Corporations don’t pay taxes, but some of them sure as hell increase yours through their lobbying efforts. I refer to the specific examples of the General Electric company and T. Boone Pickens. GE has been positioning themselves for years to collect handsomely on the sale of some form of carbon indulgence as championed by AlGore, and Mr. Pickens wants you to spend $70 billion on infrastructure and windmills so as to increase the value of his natural gas holdings, and the windmill parks he’s building. Such corporatist swine should not be confused with capitalists. They are more akin to the people “in charge” of the railroads under Mussolini, the punctuality of which, by the way, has been vastly overrated.

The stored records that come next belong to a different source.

(** * Vibe-Fusion: attribute resolution and matching engine

    A shallow embedding of the resolution core of the repository
    (similarity matcher, oracle-output validation, attribute fusion,
    completeness check and clarification questions), of the query analyzer
    and of the conversation state of the web application, followed by the
    properties established about them.

    Conventions of the embedding.
    - A Python [dict] with string keys is a [gmap string _].  A map forgets
      the insertion order in which [d.items()] enumerates a dict, so that
      order is supplied by the class [ItemsOrder]; every loop over
      [items()] goes through it.
    - Where the source relies on order (the knowledge base, lists of
      phrases), plain lists are used.
    - Scores are floats in the source; only comparisons are performed on
      them, so they are represented by rationals [Q].
    - Strings are sequences of ASCII characters.
    - Python exceptions are explicit: fallible functions live in [result]. *)

From Stdlib Require Import QArith Ascii String.
From stdpp Require Import gmap strings list fin_maps sorting.

Open Scope string_scope.

Set Warnings "-register-all,-clear-no-such-hyp".

(** ** Python values, truthiness, exceptions *)

Module Py.

Inductive exn : Type :=
  | KeyError
  | AttributeError
  | ValueError
  | TypeError.

Inductive result (A : Type) : Type :=
  | Ret (a : A)
  | Raise (e : exn).

Arguments Ret {A} a.
Arguments Raise {A} e.

#[global] Instance result_ret : MRet result := fun A a => Ret a.

#[global] Instance result_bind : MBind result := fun A B f m =>
  match m with
  | Ret a => f a
  | Raise e => Raise e
  end.

(** Values that travel through the attribute dictionaries: JSON data,
    extracted strings and numeric budgets. *)
Inductive pyval : Type :=
  | VNone
  | VBool (b : bool)
  | VNum (q : Q)
  | VStr (s : string)
  | VList (items : list pyval)
  | VDict (fields : list (string * pyval)).

(** [bool(v)], i.e. the test performed by [if value:]. *)
Definition truthy (v : pyval) : bool :=
  match v with
  | VNone => false
  | VBool b => b
  | VNum q => negb (Qeq_bool q 0)
  | VStr s => negb (String.eqb s "")
  | VList items => match items with [] => false | _ => true end
  | VDict fields => match fields with [] => false | _ => true end
  end.

(** A value that is neither [None] nor an empty string or container. *)
Definition non_empty_non_null (v : pyval) : bool :=
  match v with
  | VNone => false
  | VStr s => negb (String.eqb s "")
  | VList items => match items with [] => false | _ => true end
  | VDict fields => match fields with [] => false | _ => true end
  | VBool _ | VNum _ => true
  end.

(** [isinstance(v, str)] and [isinstance(v, list)]. *)
Definition is_str (v : pyval) : bool :=
  match v with VStr _ => true | _ => false end.

(** [v in xs] for a list [xs] of strings: only a string compares equal to
    a string. *)
Definition value_in (v : pyval) (xs : list string) : bool :=
  match v with
  | VStr s => bool_decide (s ∈ xs)
  | _ => false
  end.

(** [x > y] and [x >= y] on scores. *)
Definition Qlt_bool (x y : Q) : bool := negb (Qle_bool y x).
Definition Qge_bool (x y : Q) : bool := Qle_bool y x.

(** *** Strings *)

(** [c.lower()] on ASCII. *)
Definition lower_ascii (c : ascii) : ascii :=
  let n := nat_of_ascii c in
  if (65 <=? n)%nat && (n <=? 90)%nat then ascii_of_nat (n + 32) else c.

Fixpoint lower (s : string) : string :=
  match s with
  | EmptyString => EmptyString
  | String c s' => String (lower_ascii c) (lower s')
  end.

(** The ASCII characters [str.strip()] removes. *)
Definition is_py_space (c : ascii) : bool :=
  let n := nat_of_ascii c in
  ((9 <=? n)%nat && (n <=? 13)%nat) || ((28 <=? n)%nat && (n <=? 32)%nat).

Fixpoint lstrip (s : string) : string :=
  match s with
  | EmptyString => EmptyString
  | String c s' => if is_py_space c then lstrip s' else s
  end.

Definition rstrip (s : string) : string := String.rev (lstrip (String.rev s)).

Definition strip (s : string) : string := rstrip (lstrip s).

(** [needle in hay] for strings. *)
Fixpoint contains (needle hay : string) : bool :=
  if String.prefix needle hay then true
  else match hay with
       | EmptyString => false
       | String _ hay' => contains needle hay'
       end.

(** [sep.join(xs)]. *)
Definition join (sep : string) (xs : list string) : string := String.concat sep xs.

End Py.

Export Py.

Abbreviation dict := (gmap string pyval).

(** ** Iteration order of dictionaries *)

(** [dict_items d] is [list(d.items())].  Python yields the bindings in
    insertion order; whatever that order is, the list is a permutation of
    the bindings of the map. *)
Class ItemsOrder : Type := {
  dict_items : ∀ {A : Type}, gmap string A → list (string * A);
  dict_items_perm : ∀ (A : Type) (d : gmap string A), dict_items d ≡ₚ map_to_list d
}.

(** One instance: enumeration in the order of the map's own traversal. *)
#[export] Instance traversal_order : ItemsOrder := {
  dict_items := fun A d => map_to_list d;
  dict_items_perm := fun A d => reflexivity _
}.

(** ** modules/similarity_matcher.py *)

Module SimilarityMatcher.

(** The two numeric back ends the matcher calls into (spaCy vectors and
    scikit-learn's TF-IDF); their arithmetic is outside the repository. *)
Class Backend : Type := {
  (** [self.nlp]: whether [spacy.load] succeeded. *)
  nlp : bool;
  (** [doc1.similarity(doc2)]; [None] when the call raises. *)
  doc_similarity : string → string → option Q;
  (** whether [fit_transform] succeeds on the given vibe keys. *)
  tfidf_fit_transform : list string → bool;
  (** [cosine_similarity(transform([q]), tfidf_matrix).flatten()], one
      score per fitted row; [None] when the call raises. *)
  tfidf_cosine : list string → string → option (list Q)
}.

(** The knowledge base as loaded: [(mapping_name, mapping_data)] in load
    order, each [mapping_data] being [(vibe_key, attributes)] in file order. *)
Abbreviation mappings := (list (string * list (string * dict))).

(** The fields of a matcher object. *)
Record t : Type := {
  similarity_threshold : Q;
  vibe_mappings : mappings;
  all_vibe_keys : list string;
  key_to_mapping : gmap string (string * dict);
  (** the fitted rows, [None] when fitting failed or there was no key *)
  tfidf_matrix : option (list string)
}.

(** The tuple [(vibe_key, similarity_score, mapping_type, attributes)]. *)
Abbreviation best_match_t := (string * Q * string * dict)%type.

Record rule_based_match : Type := {
  input_phrase : string;
  matched_vibe : string;
  similarity_score : Q;
  mapping_type : string;
  attributes : dict
}.

Record match_details_t : Type := {
  rule_based_matches : list rule_based_match;
  similarity_scores : gmap string Q;
  confidence_scores : gmap string Q;
  method_used : gmap string string
}.

Record similarity_result : Type := {
  matched_attributes : dict;
  match_details : match_details_t;
  has_high_confidence_matches : bool
}.

(** The state updated by the body of the candidate loop: [matched_attributes],
    [confidence_scores] and [method_used]. *)
Abbreviation merge_state := (dict * gmap string Q * gmap string string)%type.

Section matcher.
Context `{ItemsOrder} `{Backend}.

(** The two nested loops that fill [all_vibe_keys] (duplicates kept) and
    [key_to_mapping] (the entry loaded last wins), then the TF-IDF fit,
    attempted only when there is a key. *)
Definition _prepare_vibe_vectors (vm : mappings)
  : list string * gmap string (string * dict) * option (list string) :=
  let '(keys, k2m) :=
    fold_left (fun acc '(mapping_type, mapping_data) =>
      fold_left (fun '(keys, k2m) '(vibe_key, attributes) =>
                   ((keys ++ [vibe_key])%list,
                    <[vibe_key := (mapping_type, attributes)]> k2m))
                (mapping_data : list (string * dict)) acc)
      vm (([] : list string), (∅ : gmap string (string * dict))) in
  (keys, k2m,
   match keys with
   | [] => None
   | _ => if tfidf_fit_transform keys then Some keys else None
   end).

(** The constructor, given the result [vm] of [_load_vibe_mappings]. *)
Definition __init__ (vm : mappings) (threshold : Q) : t :=
  let '(keys, k2m, matrix) := _prepare_vibe_vectors vm in
  {| similarity_threshold := threshold;
     vibe_mappings := vm;
     all_vibe_keys := keys;
     key_to_mapping := k2m;
     tfidf_matrix := matrix |}.

(** 0.0 without a model or when spaCy raises. *)
Definition calculate_spacy_similarity (phrase1 phrase2 : string) : Q :=
  if nlp then
    match doc_similarity phrase1 phrase2 with
    | Some similarity => similarity
    | None => 0%Q
    end
  else 0%Q.

(** [pairs.sort(key=lambda x: x[1], reverse=True)]: a stable sort, equal
    scores keep their original order. *)
Fixpoint insert_desc (x : string * Q) (sorted : list (string * Q)) : list (string * Q) :=
  match sorted with
  | [] => [x]
  | y :: sorted' => if Qlt_bool x.2 y.2 then y :: insert_desc x sorted' else x :: sorted
  end.

Definition sort_desc (pairs : list (string * Q)) : list (string * Q) :=
  foldr insert_desc [] pairs.

(** The pairs [(vibe_key, score)], best first; empty without a fitted
    matrix or when scikit-learn raises. *)
Definition calculate_tfidf_similarity (self : t) (query_phrase : string) : list (string * Q) :=
  match tfidf_matrix self with
  | None => []
  | Some rows =>
      if (length rows =? 0)%nat then []
      else match tfidf_cosine rows query_phrase with
           | None => []
           | Some similarities => sort_desc (zip (all_vibe_keys self) similarities)
           end
  end.

(** [self.key_to_mapping[vibe_key]]. *)
Definition key_to_mapping_get (self : t) (vibe_key : string) : result (string * dict) :=
  match key_to_mapping self !! vibe_key with
  | Some entry => Ret entry
  | None => Raise KeyError
  end.

(** Method 1: the first key equal to the normalised phrase. *)
Fixpoint exact_tier (self : t) (phrase_lower : string) (keys : list string)
  : result (option best_match_t) :=
  match keys with
  | [] => Ret None
  | vibe_key :: keys' =>
      if String.eqb phrase_lower (lower vibe_key) then
        '(mapping_type, attributes) ← key_to_mapping_get self vibe_key;
        Ret (Some (vibe_key, 1%Q, mapping_type, attributes))
      else exact_tier self phrase_lower keys'
  end.

(** Method 2: the loop over all keys with the running maximum. *)
Fixpoint dense_tier (self : t) (phrase : string) (keys : list string)
    (best_match : option best_match_t) (best_score : Q)
  : result (option best_match_t * Q) :=
  match keys with
  | [] => Ret (best_match, best_score)
  | vibe_key :: keys' =>
      let similarity := calculate_spacy_similarity phrase vibe_key in
      if Qlt_bool best_score similarity then
        '(mapping_type, attributes) ← key_to_mapping_get self vibe_key;
        dense_tier self phrase keys'
          (Some (vibe_key, similarity, mapping_type, attributes)) similarity
      else dense_tier self phrase keys' best_match best_score
  end.

(** Method 3: TF-IDF, consulted when the running maximum is below 0.5. *)
Definition sparse_tier (self : t) (phrase : string)
    (best_match : option best_match_t) (best_score : Q)
  : result (option best_match_t) :=
  if Qlt_bool best_score (1 # 2) then
    match calculate_tfidf_similarity self phrase with
    | (top_vibe_key, top_score) :: _ =>
        if Qlt_bool best_score top_score then
          '(mapping_type, attributes) ← key_to_mapping_get self top_vibe_key;
          Ret (Some (top_vibe_key, top_score, mapping_type, attributes))
        else Ret best_match
    | [] => Ret best_match
    end
  else Ret best_match.

(** [None] is Python's [None]: no tier produced a match. *)
Definition _find_best_match_for_phrase (self : t) (phrase : string)
  : result (option best_match_t) :=
  let phrase_lower := strip (lower phrase) in
  exact ← exact_tier self phrase_lower (all_vibe_keys self);
  match exact with
  | Some found => Ret (Some found)
  | None =>
      '(best_match, best_score) ←
         (if nlp then dense_tier self phrase (all_vibe_keys self) None 0%Q
          else Ret (None, 0%Q));
      sparse_tier self phrase best_match best_score
  end.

In 2008, the Wall Street Journal deemed the Warner-Lieberman Kyoto Protocol clone bill “the most extensive government reorganization of the American economy since the 1930s.” Sadly, they could no longer say that. Nor, tragically, this:
Thankfully, the American system makes it hard for colossal tax and regulatory burdens to foxtrot into law without scrutiny. So we hope our politicians will take responsibility for the global-warming policies they say they favor. Or even begin to understand what they say they favor. For a bill as grandly ambitious as Warner-Lieberman, very few staff, much less Senators, even know what’s in it. The press corps mainly cheerleads this political fad, without examining how it would work or what it would cost.
Emphasis mine.
I have recommended The Suicidal Corporation in a previous post on corporatism. All of you out there driving Atlas Shrugged to #1 should read that next.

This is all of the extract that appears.